The streets around parliament have been rocked by demonstrations against the coalition’s increases in student fees and disputes over the health service could prompt further protest.
Labour says Cameron has broken a promise made by the coalition government in May that it would stop “top-down” reorganizations of the NHS which impeded patient care.
Doctors and health unions say the changes are fraught with risk, coming as the service is being squeezed to find 20 billion pounds ($32 billion) of annual savings to pay for more expensive treatments and the needs of an aging population.
Under the proposals to reform the NHS in England, two layers of bureaucracy will be removed and responsibility for spending 80 billion pounds a year of hospital and specialist care passed to family doctors.

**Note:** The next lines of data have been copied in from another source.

(** The steps of a command that returns. *)
Lemma RequestDeleg_run start now fl fs w w' fs' : RequestDelegCmd start now fl fs w = (w', Ok fs') →
  ∃ cof nzm csr rcertc lcfms cert,
    LoadZoneConfig fs (ChildConfig fl) = Ok cof ∧ NewZoneManager fs (overwrite_config fl cof) = Ok nzm ∧
    CreateSignedCSR now nzm (requested_level fl) (start + half_year) (zmCa nzm) (zmLogList nzm) 0 = Ok csr ∧
    obtain_certificate (overwrite_config fl cof) csr w = (w', Ok (rcertc, lcfms)) ∧
    check_received nzm csr rcertc lcfms = Ok cert ∧ StoreCertificatePEM fs (OutputPath fl) rcertc = (fs', None).
Proof.
  unfold RequestDelegCmd. intros H. apply rpc_bind_Ok in H as (w1 & cof & [-> Hc%fatal_Ok]%lift_Ok & H).
  apply rpc_bind_Ok in H as (w1 & nzm & [-> Hn]%lift_Ok & H). apply rpc_bind_Ok in H as (w1 & csr & [-> Hr%fatal_Ok]%lift_Ok & H).
  apply rpc_bind_Ok in H as (w1 & [rcertc lcfms] & Ho & H). apply rpc_bind_Ok in H as (w2 & cert & [-> Hk]%lift_Ok & H).
  destruct (StoreCertificatePEM _ _ _) as [fs1 [e|]] eqn:Es; [by apply lift_Ok in H as [_ ?]|]. apply ret_Ok in H as [-> ->].
  by exists cof, nzm, csr, rcertc, lcfms, cert.
Qed.

Context {KLL : KeyLibLaws}.

Lemma StoreCertificatePEM_Ok fs path raw fs' cert : StoreCertificatePEM fs path raw = (fs', None) → pem_ok (pem_block "CERTIFICATE" raw) →
  ParseCertificate raw = Ok cert → LoadCertificatePEM fs' path = Ok cert ∧ ∀ p, p ≠ path → read_file fs' p = read_file fs p.
Proof.
  unfold StoreCertificatePEM, LoadCertificatePEM. intros Es Hb Hp. assert (fsCreatable fs path = true) as Hc.
  { unfold store_pem in Es. by destruct (fsCreatable fs path). }
  pose proof (store_pem_load fs path _ Hc Hb) as Hl. rewrite Es in Hl. cbn [fst] in Hl. rewrite Hl. split; [exact Hp|]. intros p Hne.
  unfold store_pem in Es. rewrite Hc in Es. destruct (pem_Encode _); [|done..]. injection Es as <-. by apply lookup_insert_ne.
Qed.

(** C9: whatever the parent and the authority answer, the child keeps only a certificate that
    is its own.  When the command returns, the file at the output path has a certificate with
    the name, the DNS name and the key of the zone; at least one confirmation came with it,
    each verifies under the key that is configured for the log it names, the first is for
    this certificate, and every embedded timestamp verifies under the key of the log with the
    confirmation at its place.  No other file has changed. *)
Theorem RequestDeleg_sound start now fl fs w w' fs' : (∀ b, pem_ok (pem_block "CERTIFICATE" b)) →
  RequestDelegCmd start now fl fs w = (w', Ok fs') →
  ∃ cof nzm rcertc lcfms cert confirms,
    LoadZoneConfig fs (ChildConfig fl) = Ok cof ∧ NewZoneManager fs (overwrite_config fl cof) = Ok nzm ∧
    Received nzm rcertc lcfms cert confirms ∧
    LoadCertificatePEM fs' (OutputPath fl) = Ok cert ∧ (∀ p, p ≠ OutputPath fl → read_file fs' p = read_file fs p).
Proof.
  intros Hb (cof & nzm & csr & rcertc & lcfms & cert & Hc & Hn & Hr & _ & Hk & Hs)%RequestDeleg_run.
  destruct (check_received_sound _ _ _ _ _ _ _ _ _ _ _ Hr Hk) as [confirms HR].
  exists cof, nzm, rcertc, lcfms, cert, confirms. split_and!; [done|done|done|..]; eapply StoreCertificatePEM_Ok; eauto using rcv_parsed.
Qed.
End Child.

(** ** The child in the whole system *)

Section World.
Context {CB : CtBackend} {KLL : KeyLibLaws}.

(** Parents and authorities by their addresses, the time and the other servers. *)
Record World := mkWorld { wdParents : gmap string ZoneManager; wdCas : gmap string Ca; wdNow : Z; wdServers : System }.
#[export] Instance World_net : ChildNet World := {|
  call_InitDelegation addr _ csr w :=
    (w, match wdParents w !! addr with
        | None => Err "connection refused"
        | Some zm => answer ('(s, cert) ← InitDelegation zm csr; Ok (Some (rsData s, rsSignature s), cert))
        end);
  call_SubmitNewDelegCA addr rcertp acsr rid w :=
    match wdCas w !! addr with
    | None => (w, Err "connection refused")
    | Some ca =>
        let '(s, r) := SubmitNewDelegCA (wdNow w) ca acsr.1 acsr.2 rcertp rid (wdServers w) in
        (mkWorld (wdParents w) (wdCas w) (wdNow w) s, answer r)
    end
|}.

Lemma answer_Ok {A} (m : outcome A) a : answer m = Ok a → m = Ok a.
Proof. by destruct m. Qed.
Lemma CreatePSR_data csr k : rsData (CreatePSR csr k) = signedcsr csr.
Proof. unfold CreatePSR, RhineSig_Sign. destruct k; [done| |done]. by destruct (rsa_SignPSS _ _). Qed.
(** An approval is of the request that was sent. *)
Lemma InitDelegation_data zm raw s cert : InitDelegation zm raw = Ok (s, cert) → rsData s = raw.
Proof.
  unfold InitDelegation. intros ([[csr s'] c] & E & [= <- <-])%bind_ok. unfold VerifyChildCSR in E. apply bind_ok in E as (csr' & Ev & E).
  assert (signedcsr csr' = raw) as Hr.
  { unfold VerifyCSR in Ev. apply bind_ok in Ev as (r & _ & Ev). apply bind_ok in Ev as (? & _ & Ev). by apply bind_ok in Ev as (e & _ & [= <-]). }
  destruct (_ || _).
  - apply bind_ok in E as (? & _ & [= _ <- _]). by rewrite CreatePSR_data.
  - do 3 (apply bind_ok in E as (? & _ & E)). destruct (negb _); [done|]. injection E as _ <- _. by rewrite CreatePSR_data.
Qed.

(** C10: the whole protocol.  When the child keeps a certificate, the parent at its address
    approved the child's own request, this approval is valid under a certificate of the
    parent that leads to a root of the authority, each log that the child designated attested
    the parent to the authority, and the authority issued what the child received for the
    key and the name of this request. *)
Theorem accepted_delegation start now fl fs (w w' : World) fs' : RequestDelegCmd start now fl fs w = (w', Ok fs') →
  ∃ cof nzm csr parent ca approval rcertpBytes rcertp csr' dsps preRC rcertc scts lcfms cert confirms,
    LoadZoneConfig fs (ChildConfig fl) = Ok cof ∧ NewZoneManager fs (overwrite_config fl cof) = Ok nzm ∧
    CreateSignedCSR now nzm (requested_level fl) (start + half_year) (zmCa nzm) (zmLogList nzm) 0 = Ok csr ∧
    wdParents w !! zcfParentServerAddr (overwrite_config fl cof) = Some parent ∧ wdCas w !! zcfCAServerAddr cof = Some ca ∧
    InitDelegation parent (signedcsr csr) = Ok (approval, rcertpBytes) ∧ ParseCertificate rcertpBytes = Ok rcertp ∧
    VerifyCSR (signedcsr csr) = Ok csr' ∧
    approved (caCertPool ca) (mkRhineSig ED25519 (signedcsr csr) (rsSignature approval) None) rcertp csr' ∧
    Forall2 (λ logger, attests (key_of (caLogMap ca) logger) (nmName (csrZone csr')) rcertp) (csrLogs csr') dsps ∧
    issued ca csr' preRC rcertc scts ∧ Received nzm rcertc lcfms cert confirms.
Proof.
  intros (cof & nzm & csr & rcertc & lcfms & cert & Hc & Hn & Hr & Ho & Hk & Hs)%RequestDeleg_run.
  destruct (check_received_sound _ _ _ _ _ _ _ _ _ _ _ Hr Hk) as [confirms HR].
  unfold obtain_certificate in Ho. apply rpc_bind_Ok in Ho as (w1 & [ac rb] & Hi & Ho). unfold fatalM in Hi. cbn [call_InitDelegation World_net] in Hi.
  injection Hi as <- Hi%fatal_Ok. destruct (wdParents w !! _) as [parent|] eqn:Hp; [|done].
  apply answer_Ok, bind_ok in Hi as ([approval rb'] & Hi & [= <- <-]).
  apply rpc_bind_Ok in Ho as (w1 & [d s] & [-> [= <- <-]]%lift_Ok & Ho). pose proof (InitDelegation_data _ _ _ _ Hi) as Hd. rewrite Hd in Ho.
  apply rpc_bind_Ok in Ho as (w1 & pcertp & [-> Hpc]%lift_Ok & Ho). destruct (RhineSig_Verify _ _); [|by apply lift_Ok in Ho as [_ ?]].
  cbn [negb] in Ho. unfold fatalM in Ho. cbn [call_SubmitNewDelegCA World_net] in Ho. cbn [zcfCAServerAddr overwrite_config] in Ho.
  destruct (wdCas w !! _) as [ca|] eqn:Hca; [|done]. destruct (SubmitNewDelegCA _ _ _ _ _ _ _) as [sys r] eqn:Hsub. cbn [fst snd] in Hsub.
  injection Ho as <- ->%fatal_Ok%answer_Ok. apply SubmitNewDelegCA_issued in Hsub as (rcertp & csr' & preRC & nds & dsps & lw & cf & lc & scts & H).
  destruct H as (Hparse & Happ & Hatt & _ & _ & _ & _ & _ & _ & _ & Hiss).
  exists cof, nzm, csr, parent, ca, approval, rb', rcertp, csr', dsps, preRC, rcertc, scts, lcfms, cert, confirms.
  split_and!; try done. by destruct Happ.
Qed.
End World.

(** ** run_Aggregator.go *)

(** [AddDelegationStatus] for an independent child without a certificate; its error is
    dropped. *)
Definition add_status (victim : string) (d : DSALog) (db : DB) (pZone : string) (pCert : list Z) (exp : Z) (cZone : string)
    : outcome (DSALog * DB) :=
  match AddDelegationStatus victim d db pZone 1 pCert exp cZone 1 [] with
  | Ok (d, db, _) => Ok (d, db)
  | Err _ => Ok (mkDSALog (trimmed victim d) (dsT d), db)
  | Panic e => Panic e
  end.
Definition test_child (zone : string) : string := "testzonechild." +:+ zone.

(** The store after the command. *)
Definition WipeDB (fs : FS) (configPath : string) : outcome DB :=
  cof ← fatal (LoadAggConfig fs configPath); _ ← NewAggManager fs cof; Ok ∅.
Definition AddTestDT (now : Z) (victim : string) (fs : FS) (configPath testParentZone testCertPath : string) : outcome DB :=
  cof ← fatal (LoadAggConfig fs configPath);
  aggr ← NewAggManager fs cof;
  cert ← (if testCertPath =ₛ "" then Panic "Must provide a parent cert!" else fatal (LoadCertificatePEM fs testCertPath));
  '(_, db) ← add_status victim (amDsalog aggr) (amDB aggr) testParentZone (ExtractTbsRCAndHash cert) (now + half_year) (test_child testParentZone);
  Ok db.

(** The zone of a certificate by the name of its file. *)
Definition zone_of_file (name : string) : string := remove_first ".pem" (TrimPrefix name "CERT_").
(** One file of the directory: the name of the child is made from [testParentZone]. *)
Definition add_file (now : Z) (victim testParentZone : string) (fs : FS) (st : DSALog * DB) (file : string * string) : outcome (DSALog * DB) :=
  let '(path, name) := file in
  if HasPrefix name "CERT_" then
    cert ← fatal (LoadCertificatePEM fs path);
    add_status victim st.1 st.2 (zone_of_file name) (ExtractTbsRCAndHash cert) (now + half_year) (test_child testParentZone)
  else Ok st.
Fixpoint add_files (now : Z) (victim testParentZone : string) (fs : FS) (st : DSALog * DB) (files : list (string * string)) : outcome (DSALog * DB) :=
  match files with [] => Ok st | f :: files' => st ← add_file now victim testParentZone fs st f; add_files now victim testParentZone fs st files' end.
(** [files] are the paths and the names in the order in which [filepath.Walk] visits them. *)
Definition AddDTBatch (now : Z) (victim : string) (fs : FS) (configPath testParentZone : string) (files : list (string * string)) : outcome DB :=
  cof ← fatal (LoadAggConfig fs configPath);
  aggr ← NewAggManager fs cof;
  '(_, db) ← add_files now victim testParentZone fs (amDsalog aggr, amDB aggr) files;
  Ok db.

Private health providers will be able to compete with state-funded hospitals to offer treatment to patients, with a regulator monitoring quality of care.
The British Medical Association, a doctors’ union, said price competition could lead to patients suffering.
“With scarce resources there is a serious danger that the focus will be on cost, not quality,” it warned in a joint letter signed by six health unions.
The NHS commands widespread support among the British public and is being protected from deep spending cuts sought elsewhere to tackle a record budget deficit.
It’s ideal of free healthcare available to all still enjoys near-universal approval and remains unchanged by the reform.